====== Data to examine

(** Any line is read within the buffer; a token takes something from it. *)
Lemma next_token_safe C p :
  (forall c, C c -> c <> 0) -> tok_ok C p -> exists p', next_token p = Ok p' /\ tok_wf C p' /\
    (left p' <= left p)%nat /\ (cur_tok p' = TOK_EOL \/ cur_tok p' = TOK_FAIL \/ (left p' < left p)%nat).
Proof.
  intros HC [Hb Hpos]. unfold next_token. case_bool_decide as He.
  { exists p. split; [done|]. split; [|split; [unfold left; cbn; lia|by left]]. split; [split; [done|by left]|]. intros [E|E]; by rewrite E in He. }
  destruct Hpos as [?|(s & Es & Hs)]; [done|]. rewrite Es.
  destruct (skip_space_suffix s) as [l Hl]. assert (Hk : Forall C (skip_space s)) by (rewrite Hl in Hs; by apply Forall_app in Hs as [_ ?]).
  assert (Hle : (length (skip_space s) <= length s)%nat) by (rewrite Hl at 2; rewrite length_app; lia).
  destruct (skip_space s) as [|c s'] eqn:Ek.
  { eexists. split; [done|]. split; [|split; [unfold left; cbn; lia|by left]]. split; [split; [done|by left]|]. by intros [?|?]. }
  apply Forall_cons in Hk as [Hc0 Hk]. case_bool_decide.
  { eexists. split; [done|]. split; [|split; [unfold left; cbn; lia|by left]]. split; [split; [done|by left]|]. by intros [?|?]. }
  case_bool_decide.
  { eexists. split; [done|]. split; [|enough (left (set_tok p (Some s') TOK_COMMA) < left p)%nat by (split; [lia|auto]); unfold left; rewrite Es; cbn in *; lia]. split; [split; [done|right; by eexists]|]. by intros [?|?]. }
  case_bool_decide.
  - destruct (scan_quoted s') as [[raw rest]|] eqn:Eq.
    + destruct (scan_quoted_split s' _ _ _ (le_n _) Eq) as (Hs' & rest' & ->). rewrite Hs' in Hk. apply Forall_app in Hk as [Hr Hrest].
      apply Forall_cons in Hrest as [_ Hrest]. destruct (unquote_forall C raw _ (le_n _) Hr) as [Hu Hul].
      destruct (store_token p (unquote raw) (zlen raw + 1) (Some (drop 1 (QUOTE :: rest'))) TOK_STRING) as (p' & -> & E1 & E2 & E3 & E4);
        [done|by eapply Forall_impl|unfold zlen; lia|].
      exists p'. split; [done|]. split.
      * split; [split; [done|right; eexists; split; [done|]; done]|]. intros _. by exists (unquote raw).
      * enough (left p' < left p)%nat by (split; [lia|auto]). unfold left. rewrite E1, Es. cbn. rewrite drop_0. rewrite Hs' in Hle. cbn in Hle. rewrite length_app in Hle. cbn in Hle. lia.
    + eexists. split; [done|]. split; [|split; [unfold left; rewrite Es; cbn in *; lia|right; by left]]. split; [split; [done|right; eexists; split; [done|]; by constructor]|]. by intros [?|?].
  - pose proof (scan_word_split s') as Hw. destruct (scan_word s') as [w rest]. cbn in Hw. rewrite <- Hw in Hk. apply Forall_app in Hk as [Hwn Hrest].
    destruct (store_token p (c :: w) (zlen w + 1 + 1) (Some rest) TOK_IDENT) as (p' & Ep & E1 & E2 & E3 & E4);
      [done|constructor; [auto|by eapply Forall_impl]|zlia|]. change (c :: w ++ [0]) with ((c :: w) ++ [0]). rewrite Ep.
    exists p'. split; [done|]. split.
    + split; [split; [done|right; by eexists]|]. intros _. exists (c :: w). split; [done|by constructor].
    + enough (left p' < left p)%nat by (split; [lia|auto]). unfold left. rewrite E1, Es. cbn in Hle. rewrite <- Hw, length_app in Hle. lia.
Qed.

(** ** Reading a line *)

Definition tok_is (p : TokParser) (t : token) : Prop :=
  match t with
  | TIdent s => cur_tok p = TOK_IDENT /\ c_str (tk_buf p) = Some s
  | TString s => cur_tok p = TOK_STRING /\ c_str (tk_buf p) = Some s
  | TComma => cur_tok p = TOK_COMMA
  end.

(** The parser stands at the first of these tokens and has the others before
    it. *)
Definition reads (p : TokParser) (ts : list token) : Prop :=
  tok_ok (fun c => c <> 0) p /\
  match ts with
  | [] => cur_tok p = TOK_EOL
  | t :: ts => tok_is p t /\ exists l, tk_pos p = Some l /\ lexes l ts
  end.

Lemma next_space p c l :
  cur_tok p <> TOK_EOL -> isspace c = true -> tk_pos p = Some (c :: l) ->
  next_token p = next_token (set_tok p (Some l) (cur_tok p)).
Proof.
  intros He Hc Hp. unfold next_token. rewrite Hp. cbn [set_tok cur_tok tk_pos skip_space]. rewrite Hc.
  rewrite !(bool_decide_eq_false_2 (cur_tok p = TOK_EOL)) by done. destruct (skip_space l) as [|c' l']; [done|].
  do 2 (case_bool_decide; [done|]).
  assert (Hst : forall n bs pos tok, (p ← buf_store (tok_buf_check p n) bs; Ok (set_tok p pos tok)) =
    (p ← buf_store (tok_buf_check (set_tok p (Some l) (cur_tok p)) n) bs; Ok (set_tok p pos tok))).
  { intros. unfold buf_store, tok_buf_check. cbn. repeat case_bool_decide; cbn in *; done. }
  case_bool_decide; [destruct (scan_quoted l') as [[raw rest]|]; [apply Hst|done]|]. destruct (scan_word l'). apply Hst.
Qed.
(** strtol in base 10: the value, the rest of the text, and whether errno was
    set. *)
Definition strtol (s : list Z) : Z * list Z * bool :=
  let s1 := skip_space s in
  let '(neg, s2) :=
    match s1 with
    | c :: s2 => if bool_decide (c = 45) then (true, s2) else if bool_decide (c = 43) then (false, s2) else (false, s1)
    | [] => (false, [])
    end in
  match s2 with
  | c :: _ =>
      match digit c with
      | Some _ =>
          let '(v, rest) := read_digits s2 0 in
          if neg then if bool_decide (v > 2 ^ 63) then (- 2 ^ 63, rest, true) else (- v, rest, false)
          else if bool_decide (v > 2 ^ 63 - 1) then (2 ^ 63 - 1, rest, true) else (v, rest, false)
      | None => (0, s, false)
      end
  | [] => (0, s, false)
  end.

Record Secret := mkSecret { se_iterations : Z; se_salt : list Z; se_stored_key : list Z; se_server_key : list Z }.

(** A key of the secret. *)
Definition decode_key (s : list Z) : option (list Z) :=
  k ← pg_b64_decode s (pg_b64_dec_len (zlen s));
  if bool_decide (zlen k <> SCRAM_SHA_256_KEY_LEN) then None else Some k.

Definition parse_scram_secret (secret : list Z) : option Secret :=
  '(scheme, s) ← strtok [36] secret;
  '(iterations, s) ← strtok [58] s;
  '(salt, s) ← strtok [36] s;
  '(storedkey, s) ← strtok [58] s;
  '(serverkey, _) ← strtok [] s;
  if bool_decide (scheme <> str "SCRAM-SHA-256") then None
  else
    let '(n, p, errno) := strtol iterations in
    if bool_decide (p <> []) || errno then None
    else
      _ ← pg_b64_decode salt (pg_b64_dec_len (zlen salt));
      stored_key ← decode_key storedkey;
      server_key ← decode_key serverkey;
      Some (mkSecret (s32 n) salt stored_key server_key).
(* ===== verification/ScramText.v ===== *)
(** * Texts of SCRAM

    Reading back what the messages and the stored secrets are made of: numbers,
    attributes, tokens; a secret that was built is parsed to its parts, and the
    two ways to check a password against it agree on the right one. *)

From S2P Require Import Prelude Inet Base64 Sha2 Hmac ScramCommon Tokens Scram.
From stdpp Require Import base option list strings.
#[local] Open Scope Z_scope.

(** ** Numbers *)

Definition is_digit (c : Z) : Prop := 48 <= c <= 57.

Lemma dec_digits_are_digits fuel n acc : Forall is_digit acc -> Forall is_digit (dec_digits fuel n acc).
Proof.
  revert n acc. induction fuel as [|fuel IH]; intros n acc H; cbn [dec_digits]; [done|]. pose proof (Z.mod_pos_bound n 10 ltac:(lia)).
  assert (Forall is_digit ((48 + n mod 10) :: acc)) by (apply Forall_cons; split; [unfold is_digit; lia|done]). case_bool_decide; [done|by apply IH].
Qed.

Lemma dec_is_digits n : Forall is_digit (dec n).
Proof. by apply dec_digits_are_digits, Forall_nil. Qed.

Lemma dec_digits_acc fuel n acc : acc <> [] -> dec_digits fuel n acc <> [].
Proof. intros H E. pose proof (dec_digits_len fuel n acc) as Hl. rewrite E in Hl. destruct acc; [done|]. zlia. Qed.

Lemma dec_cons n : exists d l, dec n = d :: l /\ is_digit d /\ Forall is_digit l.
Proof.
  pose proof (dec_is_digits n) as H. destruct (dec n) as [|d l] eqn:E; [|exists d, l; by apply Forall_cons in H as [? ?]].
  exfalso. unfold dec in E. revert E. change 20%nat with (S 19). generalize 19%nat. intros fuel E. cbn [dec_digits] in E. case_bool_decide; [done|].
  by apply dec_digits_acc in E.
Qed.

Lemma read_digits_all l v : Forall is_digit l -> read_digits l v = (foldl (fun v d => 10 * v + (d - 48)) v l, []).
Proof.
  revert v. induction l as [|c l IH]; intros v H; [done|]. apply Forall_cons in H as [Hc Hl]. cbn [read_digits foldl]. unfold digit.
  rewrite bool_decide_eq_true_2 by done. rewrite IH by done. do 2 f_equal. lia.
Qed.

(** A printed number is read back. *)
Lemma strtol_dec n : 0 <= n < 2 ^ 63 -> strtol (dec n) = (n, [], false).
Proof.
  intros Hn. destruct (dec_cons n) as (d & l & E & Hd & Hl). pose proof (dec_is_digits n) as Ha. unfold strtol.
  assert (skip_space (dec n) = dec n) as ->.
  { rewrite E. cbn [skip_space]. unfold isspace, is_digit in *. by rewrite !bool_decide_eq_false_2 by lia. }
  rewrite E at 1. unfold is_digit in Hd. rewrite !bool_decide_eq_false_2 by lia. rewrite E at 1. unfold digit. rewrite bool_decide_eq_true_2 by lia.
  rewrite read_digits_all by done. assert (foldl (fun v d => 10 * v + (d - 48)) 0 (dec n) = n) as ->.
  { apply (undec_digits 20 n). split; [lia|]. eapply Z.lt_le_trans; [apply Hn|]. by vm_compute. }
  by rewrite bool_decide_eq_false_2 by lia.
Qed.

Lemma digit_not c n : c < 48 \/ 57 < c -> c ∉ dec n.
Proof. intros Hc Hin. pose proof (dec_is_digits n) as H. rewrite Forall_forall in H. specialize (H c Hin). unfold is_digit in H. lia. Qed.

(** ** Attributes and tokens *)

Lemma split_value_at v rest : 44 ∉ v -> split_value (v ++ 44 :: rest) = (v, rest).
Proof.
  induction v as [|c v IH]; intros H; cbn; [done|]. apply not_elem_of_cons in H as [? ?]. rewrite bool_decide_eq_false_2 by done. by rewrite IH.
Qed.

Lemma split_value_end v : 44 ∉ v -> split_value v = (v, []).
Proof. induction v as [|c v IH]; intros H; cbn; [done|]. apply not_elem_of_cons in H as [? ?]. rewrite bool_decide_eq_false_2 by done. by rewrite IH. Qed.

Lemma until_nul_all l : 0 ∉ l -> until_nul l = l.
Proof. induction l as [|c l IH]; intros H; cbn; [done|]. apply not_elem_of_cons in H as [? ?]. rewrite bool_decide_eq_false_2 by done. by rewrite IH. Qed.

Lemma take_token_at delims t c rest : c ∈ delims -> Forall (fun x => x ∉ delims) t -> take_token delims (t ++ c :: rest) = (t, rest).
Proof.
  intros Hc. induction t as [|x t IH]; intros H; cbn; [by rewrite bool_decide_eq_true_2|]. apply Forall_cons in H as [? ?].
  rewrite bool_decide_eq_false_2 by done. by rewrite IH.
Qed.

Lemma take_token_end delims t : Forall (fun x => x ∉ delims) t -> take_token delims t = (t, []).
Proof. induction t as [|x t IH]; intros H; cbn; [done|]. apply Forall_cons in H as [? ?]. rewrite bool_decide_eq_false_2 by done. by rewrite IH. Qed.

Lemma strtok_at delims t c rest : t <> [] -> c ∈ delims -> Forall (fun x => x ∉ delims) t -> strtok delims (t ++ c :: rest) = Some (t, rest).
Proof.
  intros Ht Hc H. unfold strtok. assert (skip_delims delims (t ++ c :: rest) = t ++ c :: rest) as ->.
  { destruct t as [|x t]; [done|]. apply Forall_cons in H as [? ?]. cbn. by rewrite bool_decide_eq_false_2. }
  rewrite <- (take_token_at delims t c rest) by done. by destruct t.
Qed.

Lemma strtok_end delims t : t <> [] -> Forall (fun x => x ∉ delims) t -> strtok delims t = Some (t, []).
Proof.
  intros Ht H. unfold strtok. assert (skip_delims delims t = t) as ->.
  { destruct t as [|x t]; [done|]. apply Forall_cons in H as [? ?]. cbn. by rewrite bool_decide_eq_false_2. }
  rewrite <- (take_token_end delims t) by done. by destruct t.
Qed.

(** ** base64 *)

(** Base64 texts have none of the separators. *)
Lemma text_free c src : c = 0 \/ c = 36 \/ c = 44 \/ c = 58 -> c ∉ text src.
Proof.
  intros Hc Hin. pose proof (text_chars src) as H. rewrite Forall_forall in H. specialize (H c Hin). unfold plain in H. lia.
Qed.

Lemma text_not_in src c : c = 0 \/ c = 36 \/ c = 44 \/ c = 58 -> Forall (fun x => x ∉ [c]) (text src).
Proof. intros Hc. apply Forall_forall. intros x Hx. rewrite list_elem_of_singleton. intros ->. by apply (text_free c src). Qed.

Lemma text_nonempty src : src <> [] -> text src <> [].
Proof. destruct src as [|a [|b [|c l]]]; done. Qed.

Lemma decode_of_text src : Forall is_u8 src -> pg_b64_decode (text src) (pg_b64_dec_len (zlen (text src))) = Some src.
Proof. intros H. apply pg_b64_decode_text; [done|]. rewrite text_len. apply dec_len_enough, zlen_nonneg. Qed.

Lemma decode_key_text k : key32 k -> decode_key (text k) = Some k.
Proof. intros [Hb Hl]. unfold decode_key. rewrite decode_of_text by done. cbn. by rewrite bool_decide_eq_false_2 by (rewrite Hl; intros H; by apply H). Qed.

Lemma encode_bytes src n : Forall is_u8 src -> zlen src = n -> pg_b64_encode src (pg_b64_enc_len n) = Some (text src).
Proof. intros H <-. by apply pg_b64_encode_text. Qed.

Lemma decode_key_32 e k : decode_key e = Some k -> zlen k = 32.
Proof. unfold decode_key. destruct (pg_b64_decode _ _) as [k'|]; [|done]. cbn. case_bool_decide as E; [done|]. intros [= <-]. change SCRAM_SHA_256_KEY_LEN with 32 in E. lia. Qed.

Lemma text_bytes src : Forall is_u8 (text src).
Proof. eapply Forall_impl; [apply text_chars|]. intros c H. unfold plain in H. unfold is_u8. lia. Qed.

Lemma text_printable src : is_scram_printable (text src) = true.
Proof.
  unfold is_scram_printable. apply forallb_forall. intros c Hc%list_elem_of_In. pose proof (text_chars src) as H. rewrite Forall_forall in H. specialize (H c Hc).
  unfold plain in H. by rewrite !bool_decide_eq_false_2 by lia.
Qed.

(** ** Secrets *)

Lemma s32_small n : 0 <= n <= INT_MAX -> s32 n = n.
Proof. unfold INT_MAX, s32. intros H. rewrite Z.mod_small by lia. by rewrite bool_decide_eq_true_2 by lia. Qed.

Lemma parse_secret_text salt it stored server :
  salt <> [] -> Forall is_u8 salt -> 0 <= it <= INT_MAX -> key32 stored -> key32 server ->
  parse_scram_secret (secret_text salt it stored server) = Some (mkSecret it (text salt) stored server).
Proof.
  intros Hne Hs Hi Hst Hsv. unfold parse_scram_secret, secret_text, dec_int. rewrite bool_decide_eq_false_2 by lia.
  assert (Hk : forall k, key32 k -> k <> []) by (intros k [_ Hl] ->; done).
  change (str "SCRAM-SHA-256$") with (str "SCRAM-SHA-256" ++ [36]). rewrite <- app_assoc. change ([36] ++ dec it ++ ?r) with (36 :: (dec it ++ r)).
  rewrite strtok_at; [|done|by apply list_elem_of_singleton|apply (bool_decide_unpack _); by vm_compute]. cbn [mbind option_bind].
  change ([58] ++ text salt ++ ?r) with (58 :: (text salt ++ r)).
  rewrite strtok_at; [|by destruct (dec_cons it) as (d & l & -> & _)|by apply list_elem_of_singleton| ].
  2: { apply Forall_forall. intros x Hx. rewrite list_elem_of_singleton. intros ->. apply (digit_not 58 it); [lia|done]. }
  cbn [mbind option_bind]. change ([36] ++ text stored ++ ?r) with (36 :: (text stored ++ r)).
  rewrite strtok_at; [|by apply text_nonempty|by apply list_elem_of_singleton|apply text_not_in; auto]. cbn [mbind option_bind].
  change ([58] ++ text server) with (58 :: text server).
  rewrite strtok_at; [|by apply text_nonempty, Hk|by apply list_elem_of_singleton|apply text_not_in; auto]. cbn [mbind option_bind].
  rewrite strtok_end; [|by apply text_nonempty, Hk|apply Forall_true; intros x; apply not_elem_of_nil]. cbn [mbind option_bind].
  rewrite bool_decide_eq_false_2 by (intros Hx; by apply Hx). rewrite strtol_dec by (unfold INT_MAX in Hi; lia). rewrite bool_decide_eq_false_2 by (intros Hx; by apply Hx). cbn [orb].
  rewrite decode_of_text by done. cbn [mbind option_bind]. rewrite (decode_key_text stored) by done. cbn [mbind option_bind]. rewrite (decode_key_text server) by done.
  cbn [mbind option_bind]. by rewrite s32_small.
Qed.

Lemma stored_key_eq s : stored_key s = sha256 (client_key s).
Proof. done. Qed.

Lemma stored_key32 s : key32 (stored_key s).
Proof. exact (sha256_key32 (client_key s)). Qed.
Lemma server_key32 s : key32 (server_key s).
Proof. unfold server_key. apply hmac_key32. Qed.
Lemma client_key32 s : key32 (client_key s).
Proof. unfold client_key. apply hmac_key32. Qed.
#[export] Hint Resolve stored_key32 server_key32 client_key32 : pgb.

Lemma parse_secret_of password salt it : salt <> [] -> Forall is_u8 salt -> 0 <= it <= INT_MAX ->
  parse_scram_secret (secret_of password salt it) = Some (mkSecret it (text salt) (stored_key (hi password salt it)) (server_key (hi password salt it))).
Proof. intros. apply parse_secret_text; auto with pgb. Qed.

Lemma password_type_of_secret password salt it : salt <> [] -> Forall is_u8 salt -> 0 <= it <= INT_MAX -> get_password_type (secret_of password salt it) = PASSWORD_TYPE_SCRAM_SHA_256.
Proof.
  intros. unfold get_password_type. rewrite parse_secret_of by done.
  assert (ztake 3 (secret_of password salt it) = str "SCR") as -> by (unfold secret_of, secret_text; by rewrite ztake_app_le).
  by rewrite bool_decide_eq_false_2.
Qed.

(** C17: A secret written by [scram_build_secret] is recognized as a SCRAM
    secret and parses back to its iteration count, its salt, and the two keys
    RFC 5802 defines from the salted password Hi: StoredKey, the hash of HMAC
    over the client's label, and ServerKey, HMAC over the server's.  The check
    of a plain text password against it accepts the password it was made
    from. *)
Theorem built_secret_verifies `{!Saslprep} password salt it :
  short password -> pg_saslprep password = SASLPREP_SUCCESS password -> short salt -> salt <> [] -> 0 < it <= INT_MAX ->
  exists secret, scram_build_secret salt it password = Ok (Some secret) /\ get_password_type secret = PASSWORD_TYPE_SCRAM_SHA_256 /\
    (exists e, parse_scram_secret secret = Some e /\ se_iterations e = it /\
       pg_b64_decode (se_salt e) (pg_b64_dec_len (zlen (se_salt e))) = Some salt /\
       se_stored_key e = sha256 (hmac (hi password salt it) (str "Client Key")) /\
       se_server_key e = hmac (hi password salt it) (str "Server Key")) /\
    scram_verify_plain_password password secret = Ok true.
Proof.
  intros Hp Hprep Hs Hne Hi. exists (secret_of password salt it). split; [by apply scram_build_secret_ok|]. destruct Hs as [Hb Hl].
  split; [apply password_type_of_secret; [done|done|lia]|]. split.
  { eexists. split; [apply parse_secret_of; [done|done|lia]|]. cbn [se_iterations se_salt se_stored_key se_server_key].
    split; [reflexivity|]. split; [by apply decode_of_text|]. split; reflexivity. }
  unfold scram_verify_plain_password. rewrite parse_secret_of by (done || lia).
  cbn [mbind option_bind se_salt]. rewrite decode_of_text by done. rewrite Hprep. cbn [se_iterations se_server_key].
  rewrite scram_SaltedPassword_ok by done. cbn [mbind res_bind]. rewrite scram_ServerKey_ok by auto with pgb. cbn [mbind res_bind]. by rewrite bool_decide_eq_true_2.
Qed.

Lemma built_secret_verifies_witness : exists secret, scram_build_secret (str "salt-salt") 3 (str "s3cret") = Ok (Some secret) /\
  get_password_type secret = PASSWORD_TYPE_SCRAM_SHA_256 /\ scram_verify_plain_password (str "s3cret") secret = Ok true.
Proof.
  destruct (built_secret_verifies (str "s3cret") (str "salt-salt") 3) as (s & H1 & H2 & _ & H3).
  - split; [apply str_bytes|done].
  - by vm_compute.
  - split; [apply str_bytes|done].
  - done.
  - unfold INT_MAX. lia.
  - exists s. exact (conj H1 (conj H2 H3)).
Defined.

============

Exercise details: Write out the listing's lines exactly, from its first line through the line that contains "intros HC [Hb", and stop there.

Finished exercise:
(** Any line is read within the buffer; a token takes something from it. *)
Lemma next_token_safe C p :
  (forall c, C c -> c <> 0) -> tok_ok C p -> exists p', next_token p = Ok p' /\ tok_wf C p' /\
    (left p' <= left p)%nat /\ (cur_tok p' = TOK_EOL \/ cur_tok p' = TOK_FAIL \/ (left p' < left p)%nat).
Proof.
  intros HC [Hb Hpos]. unfold next_token. case_bool_decide as He.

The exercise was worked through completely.